Records provided: Begin

Lemma dispatch_keeps_idle_trigger e w :
  isCapturing (tray w) = false ->
  isCapturing (tray (dispatch signals props e w)) = false.
Proof.
  intros Hw. by_event e; auto.
  all: try (cbn; by auto).
  - unfold loadHistory, handler. unfold_body. repeat body_step; auto.
  - destruct (handleFormSubmit_eq w) as (_ & -> & _).
    by destruct (handleSubmit_frame signals props (ui w) (prompt (tray w)) w)
      as (_ & -> & _).
  - by destruct files as [[|x l]|].
  - unfold handleStopStreaming.
    by destruct (abortController (ui w)), (isAssistantTyping (ui w)).
  - destruct (attachments (ui w) !! index) as [a0|]; [|done].
    by destruct (type a0).
  - unfold handleAdd, handler. by destruct (truthy (trim (modalUrl w))).
  - destruct (handleEditSend_eq (ui w) w) as (_ & -> & _).
    destruct (truthy (trim (editDraft (ui w)))); [|done].
    by destruct (handleSubmit_frame signals props (ui w) (editDraft (ui w)) w)
      as (_ & -> & _).
Qed.

Lemma dispatch_keeps_typing_flags_apart e w :
  isAssistantTyping (ui w) && forceCompleteTyping (ui w) = false ->
  isAssistantTyping (ui (dispatch signals props e w))
  && forceCompleteTyping (ui (dispatch signals props e w)) = false.
Proof.
  intros Hw. by_event e; auto.
  all: try (cbn; by auto).
  - unfold loadHistory, handler. unfold_body. repeat body_step; auto.
  - destruct (handleFormSubmit_eq w) as (-> & _).
    by destruct (handleSubmit_typing_flags (ui w) (prompt (tray w)) w)
      as [[-> ->]|[-> ->]].
  - by destruct files as [[|x l]|].
  - unfold handleStopStreaming, handler.
    by destruct (abortController (ui w)), (isAssistantTyping (ui w)) eqn:E;
      unfold_body; rewrite ?E.
  - destruct (attachments (ui w) !! index) as [a0|]; [|done].
    by destruct (type a0).
  - unfold handleAdd, handler. by destruct (truthy (trim (modalUrl w))).
  - destruct (handleEditSend_eq (ui w) w) as (-> & _).
    destruct (truthy (trim (editDraft (ui w)))); [|done].
    cbn.
    by destruct (handleSubmit_typing_flags (ui w) (editDraft (ui w)) w)
      as [[-> ->]|[-> ->]].
Qed.

Lemma dispatch_extends_transcript e w :
  e <> Mounted ->
  messages (ui w) `prefix_of` messages (ui (dispatch signals props e w)).
Proof.
  intros He. by_event e; try done.
  all: try (cbn; done).
  - destruct (handleFormSubmit_eq w) as (-> & _). apply handleSubmit_extends.
  - by destruct files as [[|x l]|].
  - unfold handleStopStreaming.
    by destruct (abortController (ui w)), (isAssistantTyping (ui w)).
  - destruct (attachments (ui w) !! index) as [a0|]; [|done].
    by destruct (type a0).
  - unfold handleAdd, handler. by destruct (truthy (trim (modalUrl w))).
  - destruct (handleEditSend_eq (ui w) w) as (-> & _).
    destruct (truthy (trim (editDraft (ui w)))); [|done].
    cbn. apply handleSubmit_extends.
Qed.

Lemma dispatch_keeps_chat e w :
  falsy (chatId (ui w)) = false ->
  chatId (ui (dispatch signals props e w)) = chatId (ui w) /\
  (forall p, CallCreateChat p ∈ effects (dispatch signals props e w) ->
             CallCreateChat p ∈ effects w).
Proof.
  intros Hid. by_event e; try done.
  all: try (cbn; done).
  - unfold loadHistory, handler. unfold_body. repeat body_step; auto.
  - destruct (handleFormSubmit_eq w) as (-> & _ & ->).
    by apply handleSubmit_keeps_chat.
  - by destruct files as [[|x l]|].
  - unfold floating. rewrite handleCaptureClick_eq. cbn. split; [done|].
    intros p Hin. split_effects Hin; [done|discriminate Hin].
  - unfold handleStopStreaming.
    destruct (abortController (ui w)), (isAssistantTyping (ui w)); cbn.
    all: split; [done|]; try done.
    all: intros p Hin; split_effects Hin; [done|discriminate Hin].
  - destruct (attachments (ui w) !! index) as [a0|]; [|done].
    by destruct (type a0).
  - unfold handleAdd, handler. by destruct (truthy (trim (modalUrl w))).
  - destruct (handleEditSend_eq (ui w) w) as (-> & _ & ->).
    destruct (truthy (trim (editDraft (ui w)))); [|done].
    cbn. by apply handleSubmit_keeps_chat.
Qed.
End SessionInvariants.

(* ------------------------------------------------------------------------- *)
(** ** The capture trigger over a session *)
(* ------------------------------------------------------------------------- *)



(** X11: in no session does the capture trigger show a capture as pending:
    [isCapturing] is false after every sequence of events from the mount
    (nothing ever calls its setter), so the camera button is never
    disabled by it and each click on the rendered button reaches the
    placeholder, which logs its line. *)
Theorem capture_trigger_never_pending `{Backend.ChatApi}
    (signals : nat -> Backend.AbortSignal) (props : Chat.Props)
    (events : list Chat.Event) :
  let w := Chat.session signals props events (Chat.initialWorld props) in
  Chat.isCapturing (Chat.tray w) = false /\
  (Chat.isEditingPrompt (Chat.ui w) = false ->
   Chat.dispatch signals props Chat.CameraClick w = Chat.emit captureLine w).
Proof.
  intros w.
  assert (Chat.isCapturing (Chat.tray w) = false) as Hidle.
  { subst w.
    apply (session_invariant signals props
             (fun w => Chat.isCapturing (Chat.tray w) = false)); [|done].
    intros e w. apply dispatch_keeps_idle_trigger. }
  split; [exact Hidle|].
  intros Hshown. by rewrite dispatch_CameraClick, Hshown, Hidle.
Qed.
Lemma turns_writes_name_items (items : list pyval) :
  forall h,
    Forall (fun log =>
              exists vol,
                In vol items
                /\ getitem vol "VolumeId" = inr (PStr (AuditRecord.VolumeID log)))
           (writes (List.concat (turns env items h))).
Proof.
  induction items as [|vol rest IH]; intros h; [constructor|].
  cbn [turns List.concat]. rewrite writes_app. apply Forall_app. split.
  - apply Forall_forall. intros log Hin.
    destruct (process_write env vol h log Hin) as (id & Volumes & Hid & _ & Hobs).
    apply observe_fixed_fields in Hobs. destruct Hobs as (<- & _ & _).
    exists vol. split; [now left|exact Hid].
  - eapply Forall_impl; [|apply IH].
    intros log (v & Hv & Hid). exists v. split; [now right|exact Hid].
Qed.

Lemma described_ids_app (t1 t2 : list Event) :
  Pipeline.described_ids (t1 ++ t2)
  = Pipeline.described_ids t1 ++ Pipeline.described_ids t2.
Proof. apply flat_map_app. Qed.

Lemma turns_records_describe (recs : list VolumeRecord.t) :
  forall h,
    Pipeline.described_ids
      (List.concat (turns env (map Pipeline.record_event recs) h))
    = map VolumeRecord.VolumeId recs.
Proof.
  induction recs as [|r rest IH]; intros h; [reflexivity|].
  cbn [map turns List.concat].
  rewrite described_ids_app, process_record_describes, IH. reflexivity.
Qed.

End VerifierBatchFacts.

(** X9.  When no item of the batch is a dict holding a string under
    ['VolumeId'], the call reaches no service: it returns its usual result
    and leaves only the printed lines, two per item. *)
Theorem verifier_skips_unnamed_items
    (env : VerifyAndNotify.Env) (items : list pyval) (h : history) :
  forallb (fun vol => negb (Pipeline.names_volume vol)) items = true ->
  fst (VerifyAndNotify.lambda_handler env (PList items) h)
  = inr {| VerifyAndNotify.status := "logged and notified" |}
  /\ forallb Pipeline.is_print
       (snd (VerifyAndNotify.lambda_handler env (PList items) h)) = true
  /\ List.length (snd (VerifyAndNotify.lambda_handler env (PList items) h))
     = 2 * List.length items.
Proof.
  intros Hall. rewrite batch_run. cbn [fst snd].
  split; [reflexivity|]. now apply turns_unnamed.
Qed.

Lemma verifier_skips_unnamed_items_witness :
  forallb (fun vol => negb (Pipeline.names_volume vol))
    [PStr "vol-1"; MoreScenarios.record_without_id;
     PDict [("VolumeId", PInt 1)]] = true
  /\ fst (VerifyAndNotify.lambda_handler
            (Scenario.healthy Scenario.attached_volume)
            (PList [PStr "vol-1"; MoreScenarios.record_without_id;
                    PDict [("VolumeId", PInt 1)]]) [])
     = inr {| VerifyAndNotify.status := "logged and notified" |}
  /\ forallb Pipeline.is_print
       (snd (VerifyAndNotify.lambda_handler
               (Scenario.healthy Scenario.attached_volume)
               (PList [PStr "vol-1"; MoreScenarios.record_without_id;
                       PDict [("VolumeId", PInt 1)]]) [])) = true
  /\ List.length
       (snd (VerifyAndNotify.lambda_handler
               (Scenario.healthy Scenario.attached_volume)
               (PList [PStr "vol-1"; MoreScenarios.record_without_id;
                       PDict [("VolumeId", PInt 1)]]) []))
     = 2 * List.length [PStr "vol-1"; MoreScenarios.record_without_id;
                        PDict [("VolumeId", PInt 1)]].
Proof.
  split; [reflexivity|].
  exact (verifier_skips_unnamed_items
           (Scenario.healthy Scenario.attached_volume)
           [PStr "vol-1"; MoreScenarios.record_without_id;
            PDict [("VolumeId", PInt 1)]] [] eq_refl).
Defined.
(* ===== verification/_CoqProject ===== *)
-Q . S2P
Prelude.v
Protocol.v
Float64.v
Text.v
Rate.v
PQueue.v
LossTracker.v
Stats.v
Report.v
Runtime.v
Errors.v
Helpers.v
BlockIO.v
SysFile.v
Crypto.v
Auth.v
Control.v
Messages.v
Net.v
SockAddr.v
Udp.v
Rio.v
RioNotify.v
Sender.v
SenderSys.v
Receiver.v
ReceiverSys.v
EndToEnd.v
Run.v
Systems.v
Repair.v
DataPath.v
Transfer.v
Served.v
Os.v
Handlers.v
Service.v
ControlPlane.v
Cli.v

Records provided: End

Your objective:
Go through the entries above and pull out each line with "healthy" in it.

Solved problem:
            (Scenario.healthy Scenario.attached_volume)
               (Scenario.healthy Scenario.attached_volume)
               (Scenario.healthy Scenario.attached_volume)
           (Scenario.healthy Scenario.attached_volume)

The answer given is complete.